Fresh out of Slim’s, young designer Dinnes Obusan won the bronze medal at the 2020 TernoCon, a terno-making contest headed by lifestyle brand Bench and the CCP.
“As an alumnus of Slim’s, I am so happy and very proud because I have learned so much in fashion and dressmaking because of her and her school. Studying most of her work inspires a lot of students, and so I am who I am because of her,” shares Obusan. “The most important values and lessons that I learned from her and that I still apply up to now is being hardworking, meticulous, and putting love and effort in every creation that I make.”
The gold-medal winner of TernoCon 2020 is also a Slim’s product, Hannah Adrias.
“We’ve been waiting for this day to come because she deserves this. We are so proud and honored to be a Slim’s graduate. She was the standard. Her school produced some of the best designers known not only here in the Philippines but also worldwide, designers I look up to,” Adrias says. “What we are taught in school is called the Slim’s Method. Her precise way of drafting, cutting, and sewing garments, we are still using now. It still teaches us the value of hard work in every piece we make and reminds us that there’s no shortcut to making a well-crafted garment.”
Unlike the Nobel Prize, the Kennedy Center Honors (generally) and dames and knighthoods, the Order of National Artists can be given posthumously. So Lim-Higgin’s son, Mark Higgins, accepted the honor for her.
“A truly great masterpiece, whether it is a painting or a sculpture, a novel, a piece of music or dance, is timeless. Something that is decades or centuries old can still inspire generations after it was created because it was original, beautiful and exquisitely crafted. The fact that my mother’s work still resonates with so many people today is an indication of that,” Higgins said.
Observing her work while he was growing up is what made Higgins realize that fashion is actually both an art and a craft. “The art lies in the vision and the craft is in the application. The art is in the dream, the craft is in making it real. She would create these masterful confections of her imagination that would either defy gravity or succumb to it. There were dresses in marvelous states of suspended animation or others which manifested her organic fluid draping of fabric cascading sinuously over the body,” he added.

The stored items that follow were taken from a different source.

Definition lift {A} (r : result A) : M A := fun w => (r, w).

Declare Scope script_scope.
Delimit Scope script_scope with script.
Notation "x <- m ;; k" := (bind m (fun x => k))
  (at level 100, m at next level, right associativity) : script_scope.
Notation "m ;;; k" := (bind m (fun _ => k))
  (at level 100, right associativity) : script_scope.
Local Open Scope script_scope.

(** [for x in l: body x] *)
Fixpoint for_each {A} (l : list A) (body : A -> M unit) : M unit :=
  match l with
  | [] => ret tt
  | x :: l' => body x ;;; for_each l' body
  end.

(** [[value x for x in l if cond x]] *)
Fixpoint comprehension {A B} (l : list A) (cond : A -> M bool)
  (value : A -> M B) : M (list B) :=
  match l with
  | [] => ret []
  | x :: l' =>
      b <- cond x ;;
      if b then
        v <- value x ;;
        vs <- comprehension l' cond value ;;
        ret (v :: vs)
      else comprehension l' cond value
  end.

(** *** Primitives *)

(** Where the path [p] leads, in components from the root: the walk starts
    at the root for an absolute path and at the working directory
    otherwise; the empty path leads nowhere. The last component need not
    exist. *)
Definition locate (w : World) (p : string) : result (list string) :=
  if p =? "" then Raise FileNotFoundError
  else
    FS.walk (root w) (if Path.is_absolute p then [] else cwd w)
      (Path.split_sep p).

(** The same, when the walk gets through. *)
Definition resolve (w : World) (p : string) : option (list string) :=
  match locate w p with
  | Ok cs => Some cs
  | Raise _ => None
  end.

(** [os.stat(p)]: what the path leads to. *)
Definition stat (w : World) (p : string) : result node :=
  rbind (locate w p) (fun cs => FS.lookup cs (root w)).

Definition set_root (w : World) (n : node) : World :=
  MkWorld n (cwd w) (stdout w) (requests w).

(** [print(line)] *)
Definition print (line : string) : M unit :=
  fun w => (Ok tt, MkWorld (root w) (cwd w) (stdout w ++ [line]) (requests w)).

(** [os.path.exists(p)] *)
Definition exists_ (p : string) : M bool :=
  fun w => (Ok match stat w p with Ok _ => true | Raise _ => false end, w).

(** [os.path.isdir(p)] *)
Definition isdir (p : string) : M bool :=
  fun w => (Ok match stat w p with Ok (Dir _) => true | _ => false end, w).

(** [os.path.isfile(p)] *)
Definition isfile (p : string) : M bool :=
  fun w => (Ok match stat w p with Ok (File _) => true | _ => false end, w).

(** [os.listdir(p)] *)
Definition listdir (p : string) : M (list string) :=
  fun w =>
    (match stat w p with
     | Ok (Dir es) => Ok (map fst es)
     | Ok (File _) => Raise NotADirectoryError
     | Raise e => Raise e
     end, w).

“In creating a garment, she would apply two elements to her process: architecture and sculpture. The architecture would surface in the building of the form, the scaffolding, construction and the engineering that would support this masterpiece,” Higgins explained. “Always thinking in three dimensions, her final touch would be molding and manipulating the fabric onto the human form, transforming the wearer into an elegant human sculpture. Today, Slim’s body of work serves as testament to how clothing and textile can form just as powerful a narrative as any other artistic medium.”